(Collected data entries)
(** The free blocks are [l]; blocks made, blocks that can still be added and additions
    that [lost] their memory make up [limit]. *)
Record ok (p : t) (l : list Z) (limit lost : Z) : Prop := mkOk {
  ok_code : 1 <= _myCode p < 2 ^ 64;
  ok_lay : 0 <= offsetof_data (lay p) < sizeofBLOCK (lay p);
  ok_stack : TaggedStack.stack_is (freeStack p) l;
  ok_nodup : NoDup l;
  ok_free : forall b, b ∈ l <-> blocks p !! b = Some (unused p);
  ok_codes : forall b k, blocks p !! b = Some k -> (k = in_use p \/ k = unused p) /\ fits (lay p) b;
  ok_heap : NoDup (filter (fun h => h <> 0) (heap p)) /\
    forall h, h ∈ heap p -> h <> 0 -> fits (lay p) h /\ blocks p !! h = None;
  ok_adder : match _addBlockAllocator p with
             | None => _addAllocMax p = 0
             | Some a => exists ns, TaggedStack.stack_is a ns /\ NoDup ns /\
                           forall n, n ∈ ns -> is_Some (blocks p !! n)
             end;
  ok_count : exists tries, 0 <= tries <= _addAllocMax p + 1 /\ _addAllocMax p + 1 < 2 ^ 64 /\
    _addAllocCnt p = u64 (tries - 1) /\ 0 <= lost /\
    Z.of_nat (size (blocks p)) + (_addAllocMax p - Z.min tries (_addAllocMax p)) + lost = limit;
  ok_objects : forall b k, blocks p !! b = Some k -> k = in_use p \/ _isPlacementNew p = false ->
    data_of p b ∈ objects p;
}.

Lemma code_not_eq c : 0 <= c < 2 ^ 64 -> code_not c = 2 ^ 64 - 1 - c.
Proof.
  intros Hc. unfold code_not, uint. replace (Z.lnot c) with (2 ^ 64 - 1 - c + (-1) * 2 ^ 64)
    by (unfold Z.lnot; lia). rewrite Z_mod_plus_full, Z.mod_small by lia. done.
Qed.

Lemma code_not_not c : 0 <= c < 2 ^ 64 -> code_not (code_not c) = c.
Proof. intros Hc. rewrite (code_not_eq c), code_not_eq by lia. lia. Qed.

Lemma code_not_ne c : 0 <= c < 2 ^ 64 -> code_not c <> c.
Proof. intros Hc. rewrite code_not_eq by lia. lia. Qed.

Lemma in_use_unused p : 1 <= _myCode p < 2 ^ 64 -> in_use p <> unused p.
Proof. intros Hc [= E]. symmetry in E. apply code_not_ne in E; lia. Qed.

Lemma held_take p p' b :
  blocks p' = <[b := in_use p]> (blocks p) -> _myCode p' = _myCode p -> held p' = {[b]} ∪ held p.
Proof.
  intros E1 E2. assert (E : in_use p' = in_use p) by (unfold in_use; rewrite E2; done).
  apply set_eq. intros x. rewrite elem_of_union, elem_of_singleton, !elem_of_held, E1, E, lookup_insert_Some.
  split; [intros [[-> _]|[_ ?]]; auto|].
  intros [->|Hx]; [auto|]. destruct (decide (b = x)); auto.
Qed.

Lemma held_drop p p' b :
  1 <= _myCode p < 2 ^ 64 ->
  blocks p' = <[b := unused p]> (blocks p) -> _myCode p' = _myCode p -> held p' = held p ∖ {[b]}.
Proof.
  intros Hc E1 E2. assert (E : in_use p' = in_use p) by (unfold in_use; rewrite E2; done).
  pose proof (in_use_unused p Hc) as Hne.
  apply set_eq. intros x. rewrite elem_of_difference, elem_of_singleton, !elem_of_held, E1, E, lookup_insert_Some.
  split; [intros [[_ ?]|[? ?]]; [congruence|auto]|intros [? ?]; auto].
Qed.

(** What two pools have in common that differ in a free stack, codes and objects. *)
Definition same_setting (p p' : t) : Prop :=
  (lay p', _addBlockAllocator p', _addAllocCnt p', _addAllocMax p', _myCode p', _isPlacementNew p', heap p') =
  (lay p, _addBlockAllocator p, _addAllocCnt p, _addAllocMax p, _myCode p, _isPlacementNew p, heap p).

(** A known block changes hands. *)
Lemma ok_flip p p' l l' limit lost b k :
  ok p l limit lost -> same_setting p p' ->
  is_Some (blocks p !! b) -> blocks p' = <[b := k]> (blocks p) -> k = in_use p \/ k = unused p ->
  TaggedStack.stack_is (freeStack p') l' -> NoDup l' ->
  (forall x, x ∈ l' <-> (x = b /\ k = unused p) \/ (x <> b /\ x ∈ l)) ->
  (forall x, x <> b -> data_of p x ∈ objects p -> data_of p x ∈ objects p') ->
  (k = in_use p \/ _isPlacementNew p = false -> data_of p b ∈ objects p') ->
  ok p' l' limit lost.
Proof.
  intros [] [= Ela Eal Ecn Emx Emy Epl Ehp] Hb Eb Hk Hst Hnd Hl Hobj Hobjb.
  assert (Eu : in_use p' = in_use p) by (unfold in_use; rewrite Emy; done).
  assert (Ef : unused p' = unused p) by (unfold unused; rewrite Emy; done).
  assert (Ed : forall x, data_of p' x = data_of p x) by (intros x; unfold data_of; rewrite Ela; done).
  split; rewrite ?Ela, ?Emy, ?Eal, ?Ecn, ?Emx, ?Ehp, ?Epl, ?Eb, ?Eu, ?Ef; try done.
  - intros x. rewrite Hl, lookup_insert_Some, <- ok_free0. intuition congruence.
  - intros x k'. rewrite lookup_insert_Some. intros [[<- <-]|[_ Hx]]; [|eauto].
    split; [done|]. destruct Hb as [k0 Hb]. apply (ok_codes0 _ _ Hb).
  - destruct ok_heap0 as [? Hh]. split; [done|]. intros h Hi H0. destruct (Hh h Hi H0) as [? Hn].
    split; [done|]. rewrite lookup_insert_ne; [done|]. intros ->. rewrite Hn in Hb. by destruct Hb.
  - destruct (_addBlockAllocator p) as [a|]; [|done]. destruct ok_adder0 as (ns & ? & ? & Hns).
    exists ns. split_and!; [done..|]. intros n Hn. destruct (decide (b = n)) as [->|Hne].
    + rewrite lookup_insert_eq. eauto.
    + rewrite lookup_insert_ne by done. auto.
  - rewrite map_size_insert. destruct Hb as [k0 ->]. done.
  - intros x k'. rewrite lookup_insert_Some, Ed. intros [[<- <-]|[Hne Hx]] Hu; [auto|].
    apply Hobj; [done|]. eauto.
Qed.

(** [Alloc] when the additional allocator gives a block. *)
Lemma Alloc_grow p tries a b hp :
  TaggedStack.pop_alone (freeStack p) = (None, freeStack p) ->
  u64 (_addAllocCnt p + 1) = tries -> tries <> _addAllocMax p -> tries <= _addAllocMax p ->
  _addBlockAllocator p = Some a -> heap p = b :: hp -> b <> 0 ->
  exists p', Alloc p = Ok (Some (data_of p b), p') /\
    (lay p', _addBlockAllocator p', _addAllocCnt p', _addAllocMax p', _myCode p', _isPlacementNew p', heap p') =
    (lay p, Some (TaggedStack.push_alone a b), tries, _addAllocMax p, _myCode p, _isPlacementNew p, hp) /\
    blocks p' = <[b := in_use p]> (blocks p) /\ freeStack p' = TaggedStack.set_next (freeStack p) b 0 /\
    objects p' = {[data_of p b]} ∪ objects p.
Proof.
  intros Hpop Hu Hne Hle Ha Hh Hb. unfold Alloc, Pop, AddBlock. rewrite Hpop.
  destruct p as [la bp fs bl ob al ac am uc tc my ipn hh aa]. cbn in *. subst al hh. rewrite Hu.
  rewrite (proj2 (Z.eqb_neq _ _) Hne). replace (am <? tries) with false by lia.
  unfold BlockAllocator.Alloc, BlockAllocator.Push. rewrite (proj2 (Z.eqb_neq _ _) Hb). cbn.
  destruct ipn; cbn; eexists; (split; [reflexivity|]); done.
Qed.

Section steps.
Context (p : t) (l : list Z) (limit lost : Z) (Hok : ok p l limit lost).

(** [Alloc] with a free block. *)
Lemma Alloc_reuse b l' :
  l = b :: l' ->
  exists p', Alloc p = Ok (Some (data_of p b), p') /\ ok p' l' limit lost /\
    held p' = {[b]} ∪ held p /\ (b ∉ held p) /\ lay p' = lay p /\ heap p' = heap p.
Proof.
  intros ->. pose proof Hok as []. pose proof (TaggedStack.pop_alone_stack _ _ ok_stack0) as (m & Em & Hm).
  assert (Hb : blocks p !! b = Some (unused p)) by (apply ok_free0; left).
  assert (Hne := in_use_unused p ok_code0). apply NoDup_cons in ok_nodup0 as [Hbl Hnd].
  unfold Alloc, Pop. rewrite Em. cbn. unfold codes. cbn. rewrite Hb. cbn.
  rewrite code_not_not by lia. fold (in_use p). eexists. split; [done|].
  set (p' := if _isPlacementNew p then _ else _).
  assert (Hp' : same_setting p p' /\ blocks p' = <[b := in_use p]> (blocks p) /\ freeStack p' = m /\
                objects p ⊆ objects p' /\ (_isPlacementNew p = true -> data_of p b ∈ objects p')).
  { unfold p'. destruct (_isPlacementNew p) eqn:E; cbn; (split_and!; try done).
    - apply union_subseteq_r.
    - intros _. apply elem_of_union_l, elem_of_singleton. done. }
  clearbody p'. destruct Hp' as (Hset & Eb & Est & Hsub & Hplace). pose proof Hset as [= Ela Eal Ecn Emx Emy Epl Ehp].
  split_and!; [|apply held_take; [exact Eb|exact Emy]|rewrite elem_of_held, Hb; congruence|exact Ela|exact Ehp].
  eapply (ok_flip p p' (b :: l') l'); [done|done|eauto|exact Eb|auto|rewrite Est; done|done| |auto|].
  - intros x. rewrite elem_of_cons. split; [|intros [[_ ?]|[? [?|?]]]; done || congruence].
    intros Hx. right. split; [congruence|auto].
  - intros _. destruct (_isPlacementNew p) eqn:Epn; [auto|]. apply Hsub. eapply ok_objects0; eauto.
Qed.

(** [Free] of a block a client holds. *)
Lemma Free_held b :
  b ∈ held p ->
  exists p', Free p (data_of p b) = Ok (true, p') /\ ok p' (b :: l) limit lost /\
    held p' = held p ∖ {[b]} /\ lay p' = lay p /\ heap p' = heap p /\
    (_isPlacementNew p = true -> objects p' = objects p ∖ {[data_of p b]}).
Proof.
  intros Hb%elem_of_held. pose proof Hok as []. pose proof (in_use_unused p ok_code0) as Hne.
  unfold Free, block_of, data_of. rewrite Z.add_simpl_r. unfold codes. rewrite Hb. cbn.
  rewrite !Z.eqb_refl. cbn. fold (unused p).
  eexists. split; [done|]. set (p' := Push _ b).
  assert (Hp' : same_setting p p' /\ blocks p' = <[b := unused p]> (blocks p) /\
                freeStack p' = TaggedStack.push_alone (freeStack p) b /\
                objects p' = if _isPlacementNew p then objects p ∖ {[data_of p b]} else objects p).
  { unfold p'. destruct (_isPlacementNew p) eqn:E; cbn; done. }
  clearbody p'. destruct Hp' as (Hset & Eb & Est & Hobj). pose proof Hset as [= Ela Eal Ecn Emx Emy Epl Ehp].
  assert (Hbl : b ∉ l) by (rewrite ok_free0, Hb; congruence).
  split_and!; [|apply held_drop; [done|exact Eb|exact Emy]|exact Ela|exact Ehp|].
  2: { intros Epn. rewrite Hobj, Epn. done. }
  eapply (ok_flip p p' l (b :: l)); [done|done|eauto|exact Eb|auto| |apply NoDup_cons; done| | |].
  - rewrite Est. apply TaggedStack.push_alone_stack; [done| |done].
    destruct (ok_codes0 _ _ Hb) as [_ [? ?]]. lia.
  - intros x. rewrite elem_of_cons. split; [|intros [[? _]|[_ ?]]; auto].
    intros [->|Hx]; [auto|]. right. split; [congruence|done].
  - intros x Hx Hxo. rewrite Hobj. destruct (_isPlacementNew p); [|done].
    apply elem_of_difference. split; [done|]. rewrite elem_of_singleton. unfold data_of. lia.
  - intros [?|Epn]; [congruence|]. rewrite Hobj, Epn. eapply ok_objects0; eauto.
Qed.

(** [Free] of another block of the pool is refused, and of an address that is no block of
    it when the memory there does not carry the code of the pool twice. *)
Definition may_free (x : Z) : bool :=
  match blocks p !! block_of p x with
  | Some _ => true
  | None => match outside (block_of p x) with Some k => negb (bool_decide (k = in_use p)) | None => false end
  end.

Lemma Free_refused x : block_of p x ∉ held p -> may_free x = true -> Free p x = Ok (false, p).
Proof.
  rewrite elem_of_held. unfold may_free, Free, codes. intros Hx Hm. pose proof Hok as [].
  destruct (blocks p !! block_of p x) as [k|] eqn:E.
  - rewrite bind_Ok. destruct (ok_codes0 _ _ E) as [[->| ->] _]; [congruence|]. cbn.
    pose proof (code_not_ne (_myCode p) ltac:(lia)). destruct (Z.eqb_spec (_myCode p) (code_not (_myCode p))); [congruence|done].
  - destruct (outside _) as [[a b]|]; [|done]. rewrite bind_Ok. cbn.
    apply negb_true_iff, bool_decide_eq_false in Hm. unfold in_use in Hm.
    destruct (Z.eqb_spec a b) as [->|]; [|done]. destruct (Z.eqb_spec b (_myCode p)) as [->|]; done.
Qed.

(** [AddBlock] gives no block when the limit is reached or [_aligned_malloc] fails. *)
Lemma AddBlock_none tries lost' p' :
  0 <= tries -> _addAllocMax p + 1 < 2 ^ 64 -> tries <= _addAllocMax p + 1 ->
  _addAllocCnt p' = u64 (tries - 1) -> 0 <= lost' ->
  Z.of_nat (size (blocks p)) + (_addAllocMax p - Z.min tries (_addAllocMax p)) + lost' = limit ->
  (lay p', blocks p', freeStack p', _addAllocMax p', _myCode p', _isPlacementNew p', objects p') =
  (lay p, blocks p, freeStack p, _addAllocMax p, _myCode p, _isPlacementNew p, objects p) ->
  _addBlockAllocator p' = _addBlockAllocator p -> (exists h, heap p = h ++ heap p') ->
  ok p' l limit lost'.
Proof.
  intros Ht0 Hm Ht Hc Hl0 Hlim [= Ela Eb Est Emx Emy Epl Eo] Eal [h Eh]. pose proof Hok as [].
  assert (Eu : in_use p' = in_use p) by (unfold in_use; rewrite Emy; done).
  assert (Ef : unused p' = unused p) by (unfold unused; rewrite Emy; done).
  split; rewrite ?Ela, ?Emy, ?Eal, ?Emx, ?Epl, ?Eb, ?Eu, ?Ef, ?Est; try done.
  - destruct ok_heap0 as [Hnd Hh]. rewrite Eh in Hnd, Hh. split.
    + rewrite filter_app in Hnd. apply NoDup_app in Hnd as (_ & _ & Hnd). exact Hnd.
    + intros x Hx. apply Hh, elem_of_app. right. exact Hx.
  - exists tries. split_and!; done || lia.
  - intros b k Hb Hk. unfold data_of. rewrite Ela, Eo. eapply ok_objects0; eauto.
Qed.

#### [Task objective]
Spot the lines above that mention "gives" and copy them.

#### [Solution for this exercise]
(** [Alloc] when the additional allocator gives a block. *)
(** [AddBlock] gives no block when the limit is reached or [_aligned_malloc] fails. *)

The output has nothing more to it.